#3 Un mundo feliz

Barrio Catalinas Sur. La pequeña habitación de Lucky está desbordada, hay pibes parados en su cama porque sino algunos escucharían desde afuera. De cómo suene este demo, dependerá si el Mentes Abiertas se hace o no en Tecson, un estudio de grabación que quedaba en Freire casi esquina Monroe, barrio de Belgrano. Los DAJ no saben que el dueño, que fue quien los grabó, no los soportó. “No los tolero, gritan, no cantan”, le dijo a Marcelo Depetro, empleado e ingeniero del estudio. Pero el demo de DAJ ya estaba listo, era un momento único, los pibes nunca habían escuchado la grabación profesional de una banda compuesta por gente amiga.

Como si hubiera un televisor delante, todas las miradas en esa habitación colmada se dirigen al mismo lugar. Hasta que esa cinta que los hipnotiza deja de girar.

_ ¿Y, qué les parece?, preguntaron los chicos, inquietos e inseguros.

_ ¡Impresionante!, tiró el Mosqui de Dos Minutos, y fluyeron las sonrisas, los chistes y los abrazos. El Mentes Abiertas daba el último paso previo a su existencia.

Después de charlar con un montón de gente que tuviera algo que ver con la música, releer una y otra vez la guía telefónica y darse una vuelta por decenas de estudios de grabación para preguntar por precios y propuestas de trabajo, el estudio elegido para grabar el Mentes Abiertas fue Tecson. Pero por miedo a que no fuera el indicado, y aprovechando que DAJ quería grabar un demo, esas tres canciones fueron la prueba que faltaba para que ocho bandas se sumaran a este proyecto que reflejaría un momento único del rock en Argentina. Sin embargo, faltaba una sorpresa más: el ingeniero de sonido.

Luego de haber sufrido la grabación del demo de DAJ, y de Venganza, una de las primeras bandas que grabó para el Mentes Abiertas, el dueño de Tecson le pasó la posta a su empleado, Marcelo Depetro. Hasta ese momento nunca había grabado un disco y recién arrancaba su carrera como ingeniero de sonido. “Por accidentes de la vida” empezó a hacer el curso en 1988 y se recibió con honores y con el mejor promedio. Su profesor había sido Eduardo Bergallo, ingeniero de monitores de Soda Stereo y creador junto a Gustavo Cerati y “Zeta” Bosio, del propio estudio de Soda: Supersónico. Cómo el oficio recién en esos años empezaba a profesionalizarse y dejaba de ser algo de aprendices de brujos, Marcelo consiguió trabajo rápidamente. Pero los estudios de grabación no eran algo nuevo para él. Sin saberlo, los músicos de esta nueva invasión se encontrarían de pura casualidad con un punk rocker de inicios de los ‘80, un fanático de los primeros Violadores, de la época en que tocaban sin tener disco en la calle, un humanista socialista que ya tenía varios años tocando y grabando.

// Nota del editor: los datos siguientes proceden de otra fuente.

Lemma callback_failures_ignored_witness :
  let app :=
    mkBootstrapped (Some (lit "ng")) None
      [mkComponent 0%nat (Some 10%nat)]
      (mkObservable [false; true] StaysOpen) false
      (Some [Raises (Foreign 1); ReturnsPromise (Rejected (Foreign 2));
             ReturnsValue; ReturnsPromise (Fulfilled tt)]) in
  let renderToString := fun done : list Effect => lit "<html>" in
  let trace := fst (_render renderToString (Fulfilled app)) in
  let result := snd (_render renderToString (Fulfilled app)) in
  callsOf trace = seq 0 (List.length (callbacksOf app)) /\
  List.length (warningsOf trace) = List.length (filter fails (callbacksOf app)) /\
  ((exists output, result = Fulfilled output) <->
   ~ In (ReturnsPromise Pending) (callbacksOf app)) /\
  (In (ReturnsPromise Pending) (callbacksOf app) -> result = Pending).
Proof.
  intros app renderToString.
  apply (@callback_failures_ignored renderToString app);
    [reflexivity | cbn; auto].
Defined.

End PlatformServerRenderFacts.

(** ** The ids [_appIdRandomProviderFactory] can return *)

Module ApplicationTokensRange.

Import JsString JsNumber ApplicationTokens ApplicationTokensDraws.

Local Open Scope Z_scope.

Lemma drawFor_spec (c : Z) :
  97 <= c <= 121 ->
  inUnitInterval (drawFor c) = true /\
  fromCharCode (add (ofZ 97) (Math_floor (mul (drawFor c) (ofZ 25)))) = [c].
Proof.
  intros H.
  assert (Hc : In c (List.map Z.of_nat (seq 97 25))).
  { apply in_map_iff. exists (Z.to_nat c). split; [lia|]. apply in_seq. lia. }
  cbv [seq List.map] in Hc. cbn [In] in Hc.
  repeat (destruct Hc as [<-|Hc]; [vm_compute; split; reflexivity|]).
  destruct Hc.
Qed.

(** X14: every string of three code units from 97 (['a']) to 121 (['y'])
    is returned by [_appIdRandomProviderFactory] for some three values of
    [0, 1) that [Math.random()] may return: the range of the ids is all of
    [a..y] in each position, and the three characters are drawn one after
    the other, the first from the first call. *)
Theorem _appIdRandomProviderFactory_onto :
  forall (c1 c2 c3 : Z) (calls : nat),
  97 <= c1 <= 121 -> 97 <= c2 <= 121 -> 97 <= c3 <= 121 ->
  exists r1 r2 r3 : spec_float,
    inUnitInterval r1 = true /\ inUnitInterval r2 = true /\
    inUnitInterval r3 = true /\
    forall draws : nat -> spec_float,
      draws calls = r1 -> draws (S calls) = r2 -> draws (S (S calls)) = r3 ->
      _appIdRandomProviderFactory draws calls = ([c1; c2; c3], (calls + 3)%nat).
Proof.
  intros c1 c2 c3 calls H1 H2 H3.
  destruct (drawFor_spec H1) as [U1 E1].
  destruct (drawFor_spec H2) as [U2 E2].
  destruct (drawFor_spec H3) as [U3 E3].
  exists (drawFor c1), (drawFor c2), (drawFor c3).
  split; [exact U1|]. split; [exact U2|]. split; [exact U3|].
  intros draws D1 D2 D3.
  unfold _appIdRandomProviderFactory, _randomChar, Math_random.
  rewrite D1, D2, D3, E1, E2, E3. cbn [List.app].
  f_equal. lia.
Qed.
(** * The CSV geocoding tool: [src/app/page.tsx]

    A shallow embedding of the row-processing pipeline of [GeocodingApp]
    ([geocodeAddress] and [processFile]) together with the properties of the
    run tally, of the augmented rows and of the effects the run performs
    (requests, progress reports, delays). *)

From Stdlib Require Import List String Ascii Bool Arith Lia QArith PrimFloat DecimalString Sorted.
From Stdlib Require Import Qround Qpower Qreduction Lqa.
From Stdlib Require FloatOps SpecFloat Uint63.
Import ListNotations.

Local Open Scope string_scope.
Local Open Scope list_scope.
Local Open Scope nat_scope.

Set Warnings "-register-all".

(** * JavaScript values and the built-ins the program relies on *)

Module JS.

(** Values that reach the program: parsed JSON plus [undefined].  Numbers
    are IEEE 754 doubles.  An object lists its own properties in
    insertion order; keys are unique, and a lookup takes the first match. *)
Inductive value : Type :=
| Undefined
| Null
| Bool (b : bool)
| Num (x : float)
| Str (s : string)
| Arr (items : list value)
| Obj (props : list (string * value)).

(** What the engine decides and the program only passes on: the decimal
    text of a number, the wording of the TypeErrors it raises, and the text
    it prints for a member of [Object.prototype]. *)
Record engine : Type := {
  number_text : float -> string;
  cannot_read : value -> string -> string;
  cannot_convert : string;
  member_text : string -> string
}.

(** ToBoolean. *)
Definition truthy (v : value) : bool :=
  match v with
  | Undefined | Null => false
  | Bool b => b
  | Num x => negb (PrimFloat.eqb x 0%float || negb (PrimFloat.eqb x x))
  | Str s => negb (String.eqb s "")
  | Arr _ | Obj _ => true
  end.

Definition nullish (v : value) : bool :=
  match v with
  | Undefined | Null => true
  | _ => false
  end.

(** [v === 'text'] *)
Definition is_string (v : value) (text : string) : bool :=
  match v with
  | Str s => String.eqb s text
  | _ => false
  end.

Fixpoint lookup {A : Type} (k : string) (props : list (string * A)) : option A :=
  match props with
  | [] => None
  | (k', v) :: rest => if String.eqb k' k then Some v else lookup k rest
  end.

(** [o.k = v] on an object: an existing property keeps its place, a new
    one goes last. *)
Fixpoint assign {A : Type} (k : string) (v : A) (props : list (string * A))
  : list (string * A) :=
  match props with
  | [] => [(k, v)]
  | (k', v') :: rest =>
      if String.eqb k' k then (k', v) :: rest else (k', v') :: assign k v rest
  end.

Definition keys {A : Type} (props : list (string * A)) : list string :=
  map fst props.
(** * Blogly: users, posts and tags behind server-rendered forms

    A shallow embedding of [models.py] and of the route handlers of
    [part-three/app.py].  The relational store is a record of finite maps
    (one per table, keyed by the primary key) and a finite set of pairs for
    the join table [posts_tags].  A view function is a computation in a
    small monad that reads the request, works on the session's pending
    copy of the store, may raise, and publishes its work with [commit].
    What the session sends can be refused on the way: by the driver, which
    takes no text with a NUL character, and by the database, which keeps
    primary keys and tag names unique. *)

From Stdlib Require Import ZArith Ascii String.
From stdpp Require Import base option list gmap sets strings sorting pretty.

Local Open Scope string_scope.
Local Open Scope Z_scope.

(** ** models.py *)

Definition DEFAULT_IMAGE_URL : string :=
  "https://www.freeiconspng.com/uploads/icon-user-blue-symbol-people-person-generic--public-domain--21.png".

(** A row of [users]; the primary key [id] is the key of the table. *)
Module User.
Record row := mk {
  first_name : string;
  last_name : string;
  image_url : string
}.

Definition full_name (self : row) : string :=
  first_name self +:+ " " +:+ last_name self.

(** The text columns, in the order of the table. *)
Definition text (self : row) : list string :=
  [first_name self; last_name self; image_url self].

#[global] Instance row_eq_dec : EqDecision row.
Proof. solve_decision. Defined.
End User.

(** A row of [posts].  [created_at] is a [datetime], kept as the number of
    microseconds it denotes. *)
Module Post.
Record row := mk {
  title : string;
  content : string;
  created_at : Z;
  user_id : Z
}.

Definition text (self : row) : list string := [title self; content self].

#[global] Instance row_eq_dec : EqDecision row.
Proof. solve_decision. Defined.
End Post.

(** A row of [tags]. *)
Module Tag.
Record row := mk {
  name : string
}.

Definition text (self : row) : list string := [name self].

#[global] Instance row_eq_dec : EqDecision row.
Proof. solve_decision. Defined.
End Tag.

(** The database: the four tables and the three serial sequences behind the
    integer primary keys.  A sequence field holds the next value it hands
    out.  [posts_tags] has the pair (post_id, tag_id) as its primary key,
    so it is a set of pairs. *)
Record Store := mkStore {
  users : gmap Z User.row;
  posts : gmap Z Post.row;
  tags : gmap Z Tag.row;
  posts_tags : gset (Z * Z);
  users_id_seq : Z;
  posts_id_seq : Z;
  tags_id_seq : Z
}.

(** What [db.create_all()] leaves on an empty database. *)
Definition create_all : Store :=
  {| users := ∅; posts := ∅; tags := ∅; posts_tags := ∅;
     users_id_seq := 1; posts_id_seq := 1; tags_id_seq := 1 |}.

(** [post.tags] and [tag.posts]: the two sides of the relationship through
    [posts_tags], as sets of identifiers. *)
Definition tags_of (s : Store) (post_id : Z) : gset Z :=
  set_map snd (filter (λ pt, pt.1 = post_id) (posts_tags s)).

Definition posts_of (s : Store) (tag_id : Z) : gset Z :=
  set_map fst (filter (λ pt, pt.2 = tag_id) (posts_tags s)).

(** [user.posts]: the posts whose [user_id] is the user's id. *)
Definition posts_by (s : Store) (uid : Z) : gmap Z Post.row :=
  filter (λ kv, Post.user_id kv.2 = uid) (posts s).

(** The [unique=True] constraint on [Tag.name]: no two rows of [tags]
    carry the same name. *)
Definition unique_names (t : gmap Z Tag.row) : Prop :=
  ∀ i j ti tj,
    t !! i = Some ti → t !! j = Some tj → Tag.name ti = Tag.name tj → i = j.

(** ** The request, the session and the view monad *)

(** [request.form] is a multi-dict: an association list with repeated keys.
    [now] is the reading of [datetime.datetime.now] for this request. *)
Record Request := mkRequest {
  form : list (string * string);
  now : Z
}.

Inductive Error :=
| NotFound                          (* raised by get_or_404 *)
| BadRequestKeyError (key : string) (* request.form[key], key absent *)
| ValueError (detail : string)      (* int(literal): the literal; the
                                       driver on a text it cannot send:
                                       its message *)
| IntegrityError.                   (* a constraint refused the flush *)

Inductive Outcome (A : Type) :=
| Return (a : A)
| Raise (e : Error).
Arguments Return {A} a.
Arguments Raise {A} e.

(** The state a view runs in.  [database] is what is committed; [pending]
    is the view [db.session] has of it, with the changes of the current
    transaction; [dirty] are the ids of the [tags] rows added or changed
    since the last flush; [flashes] are the messages given to [flash]. *)
Record Session := mkSession {
  database : Store;
  pending : Store;
  dirty : gset Z;
  flashes : list string
}.

Definition View (A : Type) : Type := Request → Session → Session * Outcome A.

#[global] Instance View_ret : MRet View := λ A a _ sess, (sess, Return a).

#[global] Instance View_bind : MBind View := λ A B f m req sess,
  match m req sess with
  | (sess', Return a) => f a req sess'
  | (sess', Raise e) => (sess', Raise e)
  end.

Definition raise {A} (e : Error) : View A := λ _ sess, (sess, Raise e).

Definition get_pending : View Store := λ _ sess, (sess, Return (pending sess)).

Definition modify_pending (f : Store → Store) : View unit := λ _ sess,
  ({| database := database sess; pending := f (pending sess);
      dirty := dirty sess; flashes := flashes sess |}, Return ()).

Definition mark_dirty (tag_id : Z) : View unit := λ _ sess,
  ({| database := database sess; pending := pending sess;
      dirty := {[tag_id]} ∪ dirty sess; flashes := flashes sess |}, Return ()).

Definition flash (message : string) : View unit := λ _ sess,
  ({| database := database sess; pending := pending sess;
      dirty := dirty sess; flashes := flashes sess ++ [message] |}, Return ()).

(** [request.form[key]]: the first value under [key]. *)
Fixpoint form_lookup (key : string) (f : list (string * string)) : option string :=
  match f with
  | [] => None
  | (k, v) :: f' => if decide (k = key) then Some v else form_lookup key f'
  end.

(** [request.form.getlist(key)]: every value under [key], in order. *)
Fixpoint getlist (key : string) (f : list (string * string)) : list string :=
  match f with
  | [] => []
  | (k, v) :: f' => if decide (k = key) then v :: getlist key f' else getlist key f'
  end.

Definition request_form (key : string) : View string := λ req sess,
  match form_lookup key (form req) with
  | Some v => (sess, Return v)
  | None => (sess, Raise (BadRequestKeyError key))
  end.

Definition request_form_getlist (key : string) : View (list string) :=
  λ req sess, (sess, Return (getlist key (form req))).

Definition datetime_now : View Z := λ req sess, (sess, Return (now req)).

(** ** The session: queries, writes, flush and commit *)

(** A row [i] of [tags] clashes when another row carries its name: the
    check the unique index makes for a row it is given. *)
Definition clashes (t : gmap Z Tag.row) (i : Z) : Prop :=
  match t !! i with
  | Some r => Tag.name r ∈ Tag.name <$> (map_to_list (delete i t)).*2
  | None => False
  end.

#[global] Instance clashes_dec t i : Decision (clashes t i).
Proof. unfold clashes. destruct (t !! i); apply _. Defined.

(** The driver (psycopg2) turns every text parameter of a statement into a
    literal before it sends the statement, and raises [ValueError] on a text
    that holds a NUL character: PostgreSQL has no such text. *)
Fixpoint has_nul (text : string) : bool :=
  match text with
  | EmptyString => false
  | String c rest => Ascii.eqb c "000"%char || has_nul rest
  end.

Definition nul_refused : string :=
  "A string literal cannot contain NUL (0x00) characters.".

Definition adapt (params : list string) : View unit :=
  if existsb has_nul params then raise (ValueError nul_refused) else mret ().

(** The UPDATE of a row carries the columns whose value is no longer the
    one that was loaded: of the columns [new], those that differ from
    [old]. *)
Fixpoint sent (old new : list string) : list string :=
  match old, new with
  | a :: old', b :: new' =>
      if decide (a = b) then sent old' new' else b :: sent old' new'
  | _, _ => []
  end.

(** The text the pending UPDATEs of a table carry: for every row of the
    transaction that the database holds too, the columns that changed.
    (The text of a new row goes with its INSERT, see [add_user].) *)
Definition table_text {R} (text : R → list string) (old new : gmap Z R)
  : list string :=
  map_to_list new ≫= λ ir,
    match old !! ir.1 with
    | Some r0 => sent (text r0) (text ir.2)
    | None => []
    end.

Definition update_text (db work : Store) : list string :=
  table_text User.text (users db) (users work)
  ++ table_text Post.text (posts db) (posts work)
  ++ table_text Tag.text (tags db) (tags work).

(** The driver raises on one of the UPDATEs of the transaction. *)
Definition refused (db work : Store) : bool :=
  existsb has_nul (update_text db work).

Atrás había quedado el secundario en un colegio católico de San Isidro entre 1978 y 1982 lleno de fachos y los uniformes de boy scout y monaguillo. Al salir de esa educación represiva, lo marcó el punk más intelectual, el libro de Juan Carlos Kreimer “Punk, la muerte joven” que había estado en Londres en 1977, y las drogas. “Fue un aprendizaje, en esos años no estaba ni el kiosko para tomar birra. Pensaba: ¿qué nos hace a nosotros diferentes de estos seres que vienen de Europa, que son tan cool? ¡claro, están drogados! Entonces me sumergí en una experiencia psicodélica como un demente, era todo sorpresa”. Como si fuera un personaje del “Mundo feliz” de Edward Huxley que tomaba soma para curar sus penas, Marcelo se metió a probar y experimentar mientras se sacaba de encima toda la represión. Después llegaría el estudio de la música experimental, el mambo con King Crimson y un punto aparte a los años de bella locura ante su inminente paternidad.

_ Hacelo vos a este laburo, Marcelo, no puedo con esto, le dijo el dueño de Tecson.

Dos generaciones de punks se habían encontrado.